Records provided section start

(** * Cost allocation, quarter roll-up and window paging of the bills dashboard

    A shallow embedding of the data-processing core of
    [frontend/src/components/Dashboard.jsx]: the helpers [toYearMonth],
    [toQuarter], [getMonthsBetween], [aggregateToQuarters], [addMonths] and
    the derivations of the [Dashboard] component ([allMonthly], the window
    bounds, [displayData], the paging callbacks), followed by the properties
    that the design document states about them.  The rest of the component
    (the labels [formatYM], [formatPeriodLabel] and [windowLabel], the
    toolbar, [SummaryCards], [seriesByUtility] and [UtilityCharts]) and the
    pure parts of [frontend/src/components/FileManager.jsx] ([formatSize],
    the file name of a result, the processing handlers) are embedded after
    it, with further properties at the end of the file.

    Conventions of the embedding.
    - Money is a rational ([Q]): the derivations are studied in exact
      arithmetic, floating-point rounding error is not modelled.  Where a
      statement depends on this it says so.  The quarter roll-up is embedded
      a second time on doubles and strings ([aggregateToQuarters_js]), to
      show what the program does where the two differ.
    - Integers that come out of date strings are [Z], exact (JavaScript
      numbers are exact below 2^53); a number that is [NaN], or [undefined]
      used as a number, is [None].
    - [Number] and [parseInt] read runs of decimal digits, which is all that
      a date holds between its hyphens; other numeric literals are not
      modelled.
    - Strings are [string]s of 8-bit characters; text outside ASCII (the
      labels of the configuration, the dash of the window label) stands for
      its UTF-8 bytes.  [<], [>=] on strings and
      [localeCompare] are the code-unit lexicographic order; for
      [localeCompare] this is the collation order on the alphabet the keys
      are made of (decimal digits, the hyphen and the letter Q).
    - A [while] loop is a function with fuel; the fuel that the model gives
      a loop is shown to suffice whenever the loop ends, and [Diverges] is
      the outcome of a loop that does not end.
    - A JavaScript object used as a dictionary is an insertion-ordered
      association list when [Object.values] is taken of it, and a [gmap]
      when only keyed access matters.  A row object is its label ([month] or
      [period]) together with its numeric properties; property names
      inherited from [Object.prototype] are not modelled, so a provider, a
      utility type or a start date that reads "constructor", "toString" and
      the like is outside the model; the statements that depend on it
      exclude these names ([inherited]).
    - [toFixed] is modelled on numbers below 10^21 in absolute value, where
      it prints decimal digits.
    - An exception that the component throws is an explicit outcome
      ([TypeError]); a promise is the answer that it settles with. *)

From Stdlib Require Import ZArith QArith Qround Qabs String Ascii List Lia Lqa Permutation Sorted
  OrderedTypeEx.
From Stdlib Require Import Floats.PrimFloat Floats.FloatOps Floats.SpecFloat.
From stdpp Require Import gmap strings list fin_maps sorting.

Records provided section end
Records provided section start

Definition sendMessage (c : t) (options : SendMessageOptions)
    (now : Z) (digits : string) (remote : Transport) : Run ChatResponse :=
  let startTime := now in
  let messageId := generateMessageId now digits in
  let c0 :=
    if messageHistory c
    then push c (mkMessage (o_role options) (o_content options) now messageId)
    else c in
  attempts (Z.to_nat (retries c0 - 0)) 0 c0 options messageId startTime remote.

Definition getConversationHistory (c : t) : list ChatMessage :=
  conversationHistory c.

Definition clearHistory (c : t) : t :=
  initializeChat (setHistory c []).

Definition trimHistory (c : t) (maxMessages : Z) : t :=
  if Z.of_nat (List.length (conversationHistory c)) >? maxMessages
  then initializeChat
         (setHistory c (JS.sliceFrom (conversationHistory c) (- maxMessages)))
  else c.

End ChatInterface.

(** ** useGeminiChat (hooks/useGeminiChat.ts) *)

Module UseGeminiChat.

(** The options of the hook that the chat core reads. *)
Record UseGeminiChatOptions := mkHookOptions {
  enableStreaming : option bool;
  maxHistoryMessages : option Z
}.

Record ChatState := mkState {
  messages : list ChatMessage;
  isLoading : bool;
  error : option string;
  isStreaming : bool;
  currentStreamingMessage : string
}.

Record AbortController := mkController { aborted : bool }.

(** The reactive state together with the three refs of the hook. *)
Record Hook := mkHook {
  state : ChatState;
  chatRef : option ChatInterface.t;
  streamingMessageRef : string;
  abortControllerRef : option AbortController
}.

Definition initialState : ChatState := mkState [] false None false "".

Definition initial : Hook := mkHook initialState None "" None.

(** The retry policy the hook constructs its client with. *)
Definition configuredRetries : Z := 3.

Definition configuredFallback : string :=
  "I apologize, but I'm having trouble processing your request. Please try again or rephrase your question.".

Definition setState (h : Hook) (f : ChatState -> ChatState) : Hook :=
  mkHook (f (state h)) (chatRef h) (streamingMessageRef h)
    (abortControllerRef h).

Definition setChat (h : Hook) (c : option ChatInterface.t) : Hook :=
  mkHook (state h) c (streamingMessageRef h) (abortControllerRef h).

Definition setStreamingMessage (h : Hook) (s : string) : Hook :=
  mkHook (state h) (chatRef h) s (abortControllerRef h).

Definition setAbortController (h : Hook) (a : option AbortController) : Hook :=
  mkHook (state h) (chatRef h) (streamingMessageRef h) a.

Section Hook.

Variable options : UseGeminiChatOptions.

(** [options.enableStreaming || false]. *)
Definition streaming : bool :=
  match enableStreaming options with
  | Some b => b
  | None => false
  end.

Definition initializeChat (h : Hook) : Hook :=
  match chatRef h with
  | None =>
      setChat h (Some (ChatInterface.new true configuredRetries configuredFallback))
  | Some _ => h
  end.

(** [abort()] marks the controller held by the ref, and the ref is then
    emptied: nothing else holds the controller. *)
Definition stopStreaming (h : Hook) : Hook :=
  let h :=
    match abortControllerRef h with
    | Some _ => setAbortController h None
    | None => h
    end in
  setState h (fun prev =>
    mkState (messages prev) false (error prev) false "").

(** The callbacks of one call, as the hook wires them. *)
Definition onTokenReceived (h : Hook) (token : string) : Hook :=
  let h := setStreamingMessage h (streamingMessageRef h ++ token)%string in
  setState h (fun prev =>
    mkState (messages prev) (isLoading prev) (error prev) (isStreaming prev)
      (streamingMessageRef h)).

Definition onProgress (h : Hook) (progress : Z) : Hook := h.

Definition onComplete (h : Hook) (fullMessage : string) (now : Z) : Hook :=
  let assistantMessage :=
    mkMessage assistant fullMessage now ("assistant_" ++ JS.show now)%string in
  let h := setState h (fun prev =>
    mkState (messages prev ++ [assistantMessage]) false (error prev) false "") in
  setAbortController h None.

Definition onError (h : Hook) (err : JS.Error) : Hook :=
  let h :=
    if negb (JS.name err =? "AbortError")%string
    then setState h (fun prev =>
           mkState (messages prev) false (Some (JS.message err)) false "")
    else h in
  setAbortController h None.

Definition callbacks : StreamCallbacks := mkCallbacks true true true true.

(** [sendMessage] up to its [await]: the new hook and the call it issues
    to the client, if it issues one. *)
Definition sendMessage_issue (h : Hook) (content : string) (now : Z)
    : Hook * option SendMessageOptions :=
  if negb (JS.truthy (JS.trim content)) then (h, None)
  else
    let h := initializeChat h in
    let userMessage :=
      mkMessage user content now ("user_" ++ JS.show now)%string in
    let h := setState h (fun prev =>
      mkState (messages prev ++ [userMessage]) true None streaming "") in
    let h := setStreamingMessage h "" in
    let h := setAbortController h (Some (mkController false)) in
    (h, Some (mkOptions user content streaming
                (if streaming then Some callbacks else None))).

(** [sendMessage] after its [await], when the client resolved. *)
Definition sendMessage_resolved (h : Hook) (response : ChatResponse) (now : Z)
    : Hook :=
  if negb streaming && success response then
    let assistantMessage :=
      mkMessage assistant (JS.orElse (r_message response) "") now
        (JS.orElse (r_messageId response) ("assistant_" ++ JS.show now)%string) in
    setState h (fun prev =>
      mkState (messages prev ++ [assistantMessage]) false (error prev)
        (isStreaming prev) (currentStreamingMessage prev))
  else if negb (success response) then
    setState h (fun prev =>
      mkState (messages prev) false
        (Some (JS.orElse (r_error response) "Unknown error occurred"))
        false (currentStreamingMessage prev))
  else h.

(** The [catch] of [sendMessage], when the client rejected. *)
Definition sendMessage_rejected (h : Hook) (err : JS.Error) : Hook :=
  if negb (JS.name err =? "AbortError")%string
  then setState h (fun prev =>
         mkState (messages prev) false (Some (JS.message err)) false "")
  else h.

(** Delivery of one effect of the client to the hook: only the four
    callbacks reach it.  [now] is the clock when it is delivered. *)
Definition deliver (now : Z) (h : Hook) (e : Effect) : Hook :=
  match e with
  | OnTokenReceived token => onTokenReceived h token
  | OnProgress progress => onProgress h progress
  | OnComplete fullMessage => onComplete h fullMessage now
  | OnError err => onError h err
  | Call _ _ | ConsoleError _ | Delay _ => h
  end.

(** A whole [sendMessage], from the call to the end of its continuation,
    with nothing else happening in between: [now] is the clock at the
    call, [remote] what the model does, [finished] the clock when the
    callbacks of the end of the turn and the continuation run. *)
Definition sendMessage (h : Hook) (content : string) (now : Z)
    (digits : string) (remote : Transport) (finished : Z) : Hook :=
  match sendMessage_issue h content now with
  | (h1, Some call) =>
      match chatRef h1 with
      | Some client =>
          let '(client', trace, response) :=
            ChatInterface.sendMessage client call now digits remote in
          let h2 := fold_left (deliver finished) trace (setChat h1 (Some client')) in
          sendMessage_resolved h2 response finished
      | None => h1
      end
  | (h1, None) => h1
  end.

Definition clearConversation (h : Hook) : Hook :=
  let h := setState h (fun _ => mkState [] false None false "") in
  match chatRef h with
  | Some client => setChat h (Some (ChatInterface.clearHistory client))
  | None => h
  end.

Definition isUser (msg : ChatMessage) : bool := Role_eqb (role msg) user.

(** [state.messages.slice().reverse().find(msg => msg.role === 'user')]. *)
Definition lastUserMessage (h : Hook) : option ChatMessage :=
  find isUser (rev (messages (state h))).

Records provided section end
Records provided section start

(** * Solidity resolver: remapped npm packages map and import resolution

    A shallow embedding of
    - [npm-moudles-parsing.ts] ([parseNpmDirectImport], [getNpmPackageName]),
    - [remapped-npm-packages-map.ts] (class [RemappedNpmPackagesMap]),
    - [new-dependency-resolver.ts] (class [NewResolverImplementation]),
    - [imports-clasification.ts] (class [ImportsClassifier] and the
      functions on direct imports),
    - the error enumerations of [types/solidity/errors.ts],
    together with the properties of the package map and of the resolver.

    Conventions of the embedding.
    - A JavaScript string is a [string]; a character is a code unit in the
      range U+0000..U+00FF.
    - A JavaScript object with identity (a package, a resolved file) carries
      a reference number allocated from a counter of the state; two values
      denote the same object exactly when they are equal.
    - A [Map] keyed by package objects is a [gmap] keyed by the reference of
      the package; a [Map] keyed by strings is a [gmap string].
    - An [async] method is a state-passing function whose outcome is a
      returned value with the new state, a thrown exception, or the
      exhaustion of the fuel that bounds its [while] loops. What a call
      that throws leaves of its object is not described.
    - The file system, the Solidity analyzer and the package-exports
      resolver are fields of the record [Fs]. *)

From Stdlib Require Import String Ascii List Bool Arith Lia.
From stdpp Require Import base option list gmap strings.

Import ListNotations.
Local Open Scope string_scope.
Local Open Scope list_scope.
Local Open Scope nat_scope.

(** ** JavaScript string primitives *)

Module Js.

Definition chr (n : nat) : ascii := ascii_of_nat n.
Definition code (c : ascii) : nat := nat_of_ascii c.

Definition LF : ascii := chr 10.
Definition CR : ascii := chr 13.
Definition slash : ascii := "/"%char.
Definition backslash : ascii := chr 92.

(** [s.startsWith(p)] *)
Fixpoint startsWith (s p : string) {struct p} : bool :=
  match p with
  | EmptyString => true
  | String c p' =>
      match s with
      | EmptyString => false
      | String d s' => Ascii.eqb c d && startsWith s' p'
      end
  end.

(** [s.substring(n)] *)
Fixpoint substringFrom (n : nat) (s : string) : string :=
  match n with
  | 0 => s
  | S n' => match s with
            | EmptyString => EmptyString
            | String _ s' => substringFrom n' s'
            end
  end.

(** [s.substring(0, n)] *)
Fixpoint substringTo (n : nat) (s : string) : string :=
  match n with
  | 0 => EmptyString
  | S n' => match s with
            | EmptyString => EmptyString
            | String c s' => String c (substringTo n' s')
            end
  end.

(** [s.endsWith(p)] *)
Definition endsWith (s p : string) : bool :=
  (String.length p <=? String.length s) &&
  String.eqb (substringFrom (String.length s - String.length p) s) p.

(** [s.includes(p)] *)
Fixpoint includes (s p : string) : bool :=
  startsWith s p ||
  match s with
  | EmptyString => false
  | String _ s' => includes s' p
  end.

Records provided section end

Your assignment: Print again the lines of the entries above that fall between the line holding "(** * Cost allocation, quarter" and the line holding "show what the", inclusive, exactly as they stand.

Solution for this task:
(** * Cost allocation, quarter roll-up and window paging of the bills dashboard

    A shallow embedding of the data-processing core of
    [frontend/src/components/Dashboard.jsx]: the helpers [toYearMonth],
    [toQuarter], [getMonthsBetween], [aggregateToQuarters], [addMonths] and
    the derivations of the [Dashboard] component ([allMonthly], the window
    bounds, [displayData], the paging callbacks), followed by the properties
    that the design document states about them.  The rest of the component
    (the labels [formatYM], [formatPeriodLabel] and [windowLabel], the
    toolbar, [SummaryCards], [seriesByUtility] and [UtilityCharts]) and the
    pure parts of [frontend/src/components/FileManager.jsx] ([formatSize],
    the file name of a result, the processing handlers) are embedded after
    it, with further properties at the end of the file.

    Conventions of the embedding.
    - Money is a rational ([Q]): the derivations are studied in exact
      arithmetic, floating-point rounding error is not modelled.  Where a
      statement depends on this it says so.  The quarter roll-up is embedded
      a second time on doubles and strings ([aggregateToQuarters_js]), to
      show what the program does where the two differ.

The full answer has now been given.